■ WHAT NEEDS TO BE DONE
For the data below, restate word for word only the lines from the line containing "intros Hs Hl Hg Hh Hc Hi Hr Hrem Hn." through the line containing "- apply (remove_round", both ends included.

■ PROVIDED ENTRIES
⁂

Lemma Remove_rounds b pre mid e' i i' post' r :
  dataEvents b = pre ++ mid ++ e' :: post' → good_list b →
  head b = Some (MkPosition (list.head (mid ++ [e'])) i) →
  current b = Some (MkPosition (Some e') i') → 0 ≤ i' → shouldResetPosition b = false →
  (remaining e' i' post' < r)%nat →
  ∃ b', RemoveReadElements false b = (Ok false, b') ∧ dataEvents b' `sublist_of` dataEvents b ∧
    originalBuffer b' = originalBuffer b ∧
    rounds b' (weight (dataEvents b) * (weight (dataEvents b) + 1) + r).
Proof.
  intros Hl Hg Hh Hc Hi' Hr Hrem.
  destruct (RemoveReadElements_run b false pre mid e' post' i' i Hl) as (b' & Hrun & Hres);
    [apply Hg|done..|].
  destruct (Remove_fields _ _ _ Hrun) as [Hr' Ho']. exists b'. split; [done|].
  assert (Hw : weight (dataEvents b) = (weight pre + weight mid + weight (e' :: post'))%nat)
    by (rewrite Hl, !weight_app; lia).
  case_decide as Hfull; destruct Hres as [Hd Hh'].
  - split_and!; [rewrite Hd, Hl; apply sublist_app; [done|];
      apply sublist_inserts_l; by constructor|done|].
    eapply (rounds_shorter _ (weight (dataEvents b))); [|lia| |congruence].
    + rewrite Hd, weight_app, Hw. simpl. lia.
    + right. exists (list.head post'), 0. split_and!; [done|lia|]. intros x Hx.
      destruct post' as [|y post'']; [done|]. simpl in Hx. simplify_eq. by exists pre, post''.
  - split_and!; [rewrite Hd, Hl; apply sublist_app; [done|]; by apply sublist_inserts_l|done|].
    destruct mid as [|m mid].
    + right. exists pre, e', i', post'. split_and!; [done|left; split; congruence|done|].
      rewrite Hd, <- (app_nil_l (e' :: post')), <- Hl. lia.
    + eapply (rounds_shorter _ (weight (dataEvents b))); [|lia| |congruence].
      * rewrite Hd, weight_app, Hw. simpl. lia.
      * right. exists (Some e'), i'. split_and!; [done..|]. intros x [= <-]. by exists pre, post'.
Qed.

Lemma rounds_mono b n n' : rounds b n → (n ≤ n')%nat → rounds b n'.
Proof.
  intros [?|(pre & e & i & post & ? & ? & ? & ?)] Hn; [by left|]. right.
  exists pre, e, i, post. split_and!; [done..|lia].
Qed.

(** ** Reading from the connection buffer

    For an invariant [inv] that holds the connection buffer and is kept when reading moves
    its positions and removes chunks. *)

Definition set_connection (b : Buffer) (s : h2_state D) : h2_state D :=
  set_h2_heap (MkHeap (<[buf := b]> (buffers (h2_heap s))) (fresh (h2_heap s))) s.

Section rounds.
Context (panics : Prop) (inv : h2_state D → Buffer → Prop).
Context (inv_lookup : ∀ s b, inv s b → buffers (h2_heap s) !! buf = Some b).
Context (inv_update : ∀ s b b', inv s b → originalBuffer b' = originalBuffer b →
  dataEvents b' `sublist_of` dataEvents b → inv (set_connection b' s) b').
Notation safe := (safe panics).

Lemma try_connection {A} (m : method A) (Q : read_error + A → Buffer → Prop) s b :
  inv s b → safe_read m (λ r b', moved b b' ∧ Q r b') b →
  safe (try_buffer buf m) (λ r s', ∃ b', inv s' b' ∧ Q r b' ∧ Streams s' = Streams s) s.
Proof.
  intros Hs Hm. unfold Http2Loop.safe, try_buffer, safe_read in *. rewrite (inv_lookup _ _ Hs).
  assert (Hinv : ∀ b', moved b b' → inv (set_connection b' s) b').
  { intros b' [p ->]. by apply inv_update with b. }
  destruct (m b) as [[a|e|] b']; [| |done].
  - destruct Hm as [Hmv HQ]. exists b'. split; [by apply Hinv|done].
  - destruct Hm as (_ & Hmv & HQ). exists b'. split; [by apply Hinv|done].
Qed.

(** The state after a frame: reading went forward, nothing else moved. *)
Definition advanced (b : Buffer) (e : chunk) (i : Z) (post : list chunk) s' : Prop :=
  ∃ b' b'', inv s' b'' ∧ forward b b' e i post false ∧ same_data b' b''.

Lemma read_payload data s b e i post :
  inv s b → at_chunk b e i post →
  safe (try_buffer buf (ReadUntilBufferFull data))
    (λ _ s', ∃ b', inv s' b' ∧ forward b b' e i post false ∧ Streams s' = Streams s) s.
Proof.
  intros Hs Ha. eapply safe_mono.
  { apply (try_connection _ (λ _ b', forward b b' e i post false) s b); [done|].
    eapply safe_read_mono; [by apply ReadUntil_forward|]. intros r b' Hf. split; [|done].
    by destruct Hf as (? & ? & ? & ? & _). }
  by intros r s' (b' & ? & ? & ?); exists b'.
Qed.

(** ** Rounds of the loop *)

Lemma on_connection {A} (m : method A) s b a b' :
  inv s b → m b = (Ok a, b') → originalBuffer b' = originalBuffer b →
  dataEvents b' `sublist_of` dataEvents b →
  ∃ s', on_buffer buf m s = (Ok a, s') ∧ inv s' b'.
Proof.
  intros Hs Hm Ho Hd. unfold on_buffer, try_buffer, mbind, act_bind.
  rewrite (inv_lookup _ _ Hs), Hm. eexists. split; [done|]. by apply (inv_update s b).
Qed.

(** The frames keep the invariant and read forward. *)
Context (now : Z).
Context (frame_advances : ∀ header startPos s b e i post,
  inv s b → at_chunk b e i post →
  (∃ e0 i0, startPos = MkPosition (Some e0) i0 ∧ e0 ∈ dataEvents b) →
  safe (handleFrame DecodeFull bootTime now header startPos buf)
    (λ _ s', advanced b e i post s') s).

(** What a round leaves, when it is not the last one. *)
Definition round_end (n : nat) (r : option bool) s' : Prop :=
  ∃ b', inv s' b' ∧ good_list b' ∧ (r = None → rounds b' n).

Lemma skip_round s b e j e' i' post' r n :
  inv s b → good_list b → at_chunk b e' i' post' → head b = Some (MkPosition e j) → 0 ≤ j →
  shouldResetPosition b = false → (remaining e' i' post' ≤ r)%nat →
  (weight (dataEvents b) * (weight (dataEvents b) + 1) + r ≤ n)%nat →
  safe (finished ← on_buffer buf SkipCurrentElement;
        mret (if finished : bool then Some false else None)) (round_end n) s.
Proof.
  intros Hs Hg Ha Hh Hj Hr Hrem Hn.
  destruct (Skip_rounds b e j e' i' post' r Ha Hh Hj Hr Hrem) as (fin & b' & Hrun & Hd & Ho & Hro).
  destruct (on_connection _ s b fin b' Hs Hrun Ho ltac:(by rewrite Hd)) as (s' & Hon & Hs').
  unfold Http2Loop.safe. rewrite (bind_ok _ _ _ _ _ Hon). exists b'. split; [done|].
  split; [by unfold good_list; rewrite Hd|]. destruct fin; [done|]. intros _.
  by eapply rounds_mono; [apply Hro|].
Qed.

Lemma remove_round s b pre mid e' i i' post' r n :
  inv s b → dataEvents b = pre ++ mid ++ e' :: post' → good_list b →
  head b = Some (MkPosition (list.head (mid ++ [e'])) i) →
  current b = Some (MkPosition (Some e') i') → 0 ≤ i' → shouldResetPosition b = false →
  (remaining e' i' post' < r)%nat →
  (weight (dataEvents b) * (weight (dataEvents b) + 1) + r ≤ n)%nat →
  safe (finished ← on_buffer buf (RemoveReadElements false);
        mret (if finished : bool then Some false else None)) (round_end n) s.
Proof.
  intros Hs Hl Hg Hh Hc Hi Hr Hrem Hn.
  destruct (Remove_rounds b pre mid e' i i' post' r Hl Hg Hh Hc Hi Hr Hrem)
    as (b' & Hrun & Hsub & Ho & Hro).
  destruct (on_connection _ s b false b' Hs Hrun Ho Hsub) as (s' & Hon & Hs').
  unfold Http2Loop.safe. rewrite (bind_ok _ _ _ _ _ Hon). exists b'. split; [done|].
  split; [by eapply good_sublist|]. intros _. by eapply rounds_mono.
Qed.

(** A buffer [b'] that was read from [b], where reading started at the chunk [e]. *)
Record read_from (b b' : Buffer) (pre : list chunk) (e : chunk) (i : Z) (post : list chunk)
    (strict : bool) : Prop := {
  rf_good : good_list b';
  rf_data : dataEvents b' = dataEvents b;
  rf_head : head b' = Some (MkPosition (Some e) i);
  rf_reset : shouldResetPosition b' = false;
  rf_at : ∃ mid e' i' post', dataEvents b' = pre ++ mid ++ e' :: post' ∧
    list.head (mid ++ [e']) = Some e ∧ at_chunk b' e' i' post' ∧
    (remaining e' i' post' + (if strict then 1 else 0) ≤ remaining e i post)%nat
}.

Lemma forward_read_from b b' b'' pre e i post strict :
  forward b b' e i post strict → same_data b' b'' → good_list b →
  dataEvents b = pre ++ e :: post → head b = Some (MkPosition (Some e) i) →
  shouldResetPosition b = false → read_from b b'' pre e i post strict.
Proof.
  intros (e' & i' & post' & [p ->] & [Hl Hu Hwf Hc Hi] & _ & [mid Hmid] & Hrem) [ds ->] Hg Hd Hh Hr.
  split; [done|done|done|done|]. exists mid, e', i', post'. simpl.
  split_and!; [by rewrite Hd, Hmid| |by split|done]. destruct mid; by simplify_eq/=.
Qed.

Lemma frame_end s b b' pre e i post n result :
  inv s b' → read_from b b' pre e i post true → 0 ≤ i →
  (weight (dataEvents b) * (weight (dataEvents b) + 1) + remaining e i post < S n)%nat →
  safe (finishReading ← match result with
                        | ParseResultSuccess => on_buffer buf (RemoveReadElements false)
                        | ParseResultSkipPackage => on_buffer buf SkipCurrentElement
                        end;
        mret (if finishReading : bool then Some false else None)) (round_end n) s.
Proof.
  intros Hs [Hg Hd Hh Hr (mid & e' & i' & post' & Hl & Hm & Ha & Hrem)] Hi Hlt. destruct result.
  - apply (remove_round s b' pre mid e' i i' post' (remaining e i post));
      [done|done|done|by rewrite Hm|apply Ha|apply Ha|done|lia|rewrite Hd; lia].
  - apply (skip_round s b' (Some e) i e' i' post' (remaining e i post)); try done; [lia|rewrite Hd; lia].
Qed.

Lemma analyze_round_safe s b n :
  inv s b → good_list b → rounds b (S n) →
  safe (analyze_round DecodeFull frame_header bootTime now buf) (round_end n) s.
Proof.
  intros Hs Hg [Hnil|(pre & e & i & post & Hl & Hst & Hi & Hlt)].
  { destruct (on_connection PrepareForReading s b false b Hs) as (s' & Hon & Hs');
      [unfold PrepareForReading; step_act; by rewrite decide_True|done..|].
    unfold analyze_round, Http2Loop.safe. rewrite (bind_ok _ _ _ _ _ Hon). by exists b. }
  destruct (Prepare_starts b pre e i post Hl Hst Hg Hi) as (b1 & Hprep & Ha1 & Hd1 & Hr1 & Hh1 & Ho1).
  destruct (on_connection _ s b true b1 Hs Hprep Ho1 ltac:(by rewrite Hd1)) as (s1 & Hon & Hs1).
  destruct (on_connection Position_ s1 b1 (MkPosition (Some e) i) b1 Hs1) as (s2 & Hpos & Hs2);
    [unfold Position_; step_act; by rewrite (at_current _ _ _ _ Ha1)|done..|].
  assert (Hg1 : good_list b1) by (unfold good_list; by rewrite Hd1).
  rewrite <- Hd1 in Hl, Hlt. unfold analyze_round.
  unfold Http2Loop.safe. rewrite (bind_ok _ _ _ _ _ Hon). cbn [negb]. rewrite (bind_ok _ _ _ _ _ Hpos).
  apply safe_bind. eapply safe_mono.
  { apply (try_connection (ReadFull 9) (λ r b2, forward b1 b2 e i post
      (match r with inl _ => false | inr _ => true end)) s2 b1 Hs2).
    eapply safe_read_mono; [apply (ReadFull_forward 9 b1 e i post Ha1); lia|].
    intros r b2 Hf. split; [|done]. by destruct Hf as (? & ? & ? & ? & _). }
  intros [er|bytes] s3 (b2 & Hs3 & Hf & _).
  - destruct (forward_read_from b1 b2 b2 pre e i post false Hf) as
      [Hg2 Hd2 Hh2 Hr2 (mid & e' & i' & post' & _ & _ & Ha2 & Hrem)]; [done..|].
    apply (skip_round s3 b2 (Some e) i e' i' post' (remaining e i post)); try done;
      [lia|rewrite Hd2; lia].
  - pose proof Hf as (e' & i' & post' & Hmv & Ha2 & _).
    apply safe_bind. eapply safe_mono; [apply (frame_advances _ _ _ b2 e' i' post' Hs3 Ha2)|].
    { exists e, i. split; [done|]. destruct Hmv as [q ->]. simpl. rewrite Hl. set_solver. }
    intros [result br] s4 (b3 & b4 & Hs4 & Hf3 & Hsame).
    pose proof (forward_trans _ _ _ _ _ _ _ _ _ _ _ Hf Ha2 Hf3) as Hf13.
    pose proof (forward_read_from b1 b3 b4 pre e i post true Hf13 Hsame Hg1 Hl Hh1 Hr1) as Hrf.
    destruct br; [exists b4; split; [done|]; split; [apply Hrf|done]|]. by eapply frame_end.
Qed.

Lemma analyze_round_empty s b :
  inv s b → dataEvents b = [] →
  ∃ s', analyze_round DecodeFull frame_header bootTime now buf s = (Ok (Some false), s') ∧ inv s' b.
Proof.
  intros Hs Hnil. destruct (on_connection PrepareForReading s b false b Hs) as (s' & Hon & Hs');
    [unfold PrepareForReading; step_act; by rewrite decide_True|done..|].
  unfold analyze_round. rewrite (bind_ok _ _ _ _ _ Hon). by exists s'.
Qed.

⁂

■ RESPONSE
  intros Hs Hl Hg Hh Hc Hi Hr Hrem Hn.
  destruct (Remove_rounds b pre mid e' i i' post' r Hl Hg Hh Hc Hi Hr Hrem)
    as (b' & Hrun & Hsub & Ho & Hro).
  destruct (on_connection _ s b false b' Hs Hrun Ho Hsub) as (s' & Hon & Hs').
  unfold Http2Loop.safe. rewrite (bind_ok _ _ _ _ _ Hon). exists b'. split; [done|].
  split; [by eapply good_sublist|]. intros _. by eapply rounds_mono.
Qed.

(** A buffer [b'] that was read from [b], where reading started at the chunk [e]. *)
Record read_from (b b' : Buffer) (pre : list chunk) (e : chunk) (i : Z) (post : list chunk)
    (strict : bool) : Prop := {
  rf_good : good_list b';
  rf_data : dataEvents b' = dataEvents b;
  rf_head : head b' = Some (MkPosition (Some e) i);
  rf_reset : shouldResetPosition b' = false;
  rf_at : ∃ mid e' i' post', dataEvents b' = pre ++ mid ++ e' :: post' ∧
    list.head (mid ++ [e']) = Some e ∧ at_chunk b' e' i' post' ∧
    (remaining e' i' post' + (if strict then 1 else 0) ≤ remaining e i post)%nat
}.

Lemma forward_read_from b b' b'' pre e i post strict :
  forward b b' e i post strict → same_data b' b'' → good_list b →
  dataEvents b = pre ++ e :: post → head b = Some (MkPosition (Some e) i) →
  shouldResetPosition b = false → read_from b b'' pre e i post strict.
Proof.
  intros (e' & i' & post' & [p ->] & [Hl Hu Hwf Hc Hi] & _ & [mid Hmid] & Hrem) [ds ->] Hg Hd Hh Hr.
  split; [done|done|done|done|]. exists mid, e', i', post'. simpl.
  split_and!; [by rewrite Hd, Hmid| |by split|done]. destruct mid; by simplify_eq/=.
Qed.

Lemma frame_end s b b' pre e i post n result :
  inv s b' → read_from b b' pre e i post true → 0 ≤ i →
  (weight (dataEvents b) * (weight (dataEvents b) + 1) + remaining e i post < S n)%nat →
  safe (finishReading ← match result with
                        | ParseResultSuccess => on_buffer buf (RemoveReadElements false)
                        | ParseResultSkipPackage => on_buffer buf SkipCurrentElement
                        end;
        mret (if finishReading : bool then Some false else None)) (round_end n) s.
Proof.
  intros Hs [Hg Hd Hh Hr (mid & e' & i' & post' & Hl & Hm & Ha & Hrem)] Hi Hlt. destruct result.
  - apply (remove_round s b' pre mid e' i i' post' (remaining e i post));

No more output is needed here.